Your instructions.
How many lines in the records below contain "entries"? Reply with the number only.

Data extracted from a collection.
(** C11: a buffer created for [size] entries answers every sequence of puts and
    gets exactly as a FIFO queue bounded by [size] does: entries come out in
    order and unchanged, a put fails only on a full queue, a get only on an
    empty one. *)
Theorem cbuf_refines_queue (size : Z) (ops : list op) :
  0 <= size < 2 ^ 31 - 2 ->
  fst (run impl_step ops (cbufInit true true size)) = fst (run (spec_step size) ops []).
Proof.
  intros Hs. destruct (cbufInit true true size) as [c|] eqn:E; [|discriminate].
  destruct (rep_init size c Hs E) as [R M]. clear E.
  replace size with (maxlen c - 1) by lia. clear M Hs.
  generalize (@nil Z) as q, R. clear R. revert c.
  induction ops as [|o ops IH]; intros c q R; [done|].
  destruct (step_refines c q o R) as (c' & E & R' & M). cbn [run]. rewrite E.
  destruct (spec_step (maxlen c - 1) o q) as [r q'] eqn:Es. cbn [fst snd] in *.
  specialize (IH c' q' R'). rewrite M in IH.
  destruct (run impl_step ops (Some c')), (run (spec_step (maxlen c - 1)) ops q').
  simpl in *. congruence.
Qed.

Lemma cbuf_refines_queue_witness :
  fst (run impl_step [Put 7; Put 8; Put 9; Get; Put 10; Get; Get; Get] (cbufInit true true 2))
  = [(0, None); (0, None); (-1, None); (0, Some 7); (0, None); (0, Some 8); (0, Some 10); (-1, None)].
Proof.
  etransitivity; [apply (cbuf_refines_queue 2); lia | reflexivity].
Defined.


(** ** Interleaved execution

    Each constructor is a point between two accesses to the shared buffer; the
    arguments are the live local variables.  One step performs one access. *)

Inductive thread :=
| PutRead (data attempts : Z)                        (* head = cbuf->head *)
| PutCheck (data attempts head head_next : Z)        (* head_next == cbuf->tail *)
| PutCas (data attempts head head_next : Z)          (* atomicCas32(&cbuf->head, ..) *)
| PutTest (data head_next : Z)                       (* cbuf->buffer[head_next] != 0 *)
| PutWrite (data head_next : Z)                      (* cbuf->buffer[head_next] = data *)
| PutDone (rc : Z)
| GetRead (attempts : Z)
| GetCheck (attempts tail tail_next : Z)
| GetCas (attempts tail tail_next : Z)
| GetLoad (tail_next : Z)                            (* *data = cbuf->buffer[tail_next] *)
| GetClear (tail_next data : Z)                      (* cbuf->buffer[tail_next] = 0 *)
| GetDone (rc : Z) (data : option Z).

Completed exercise.
2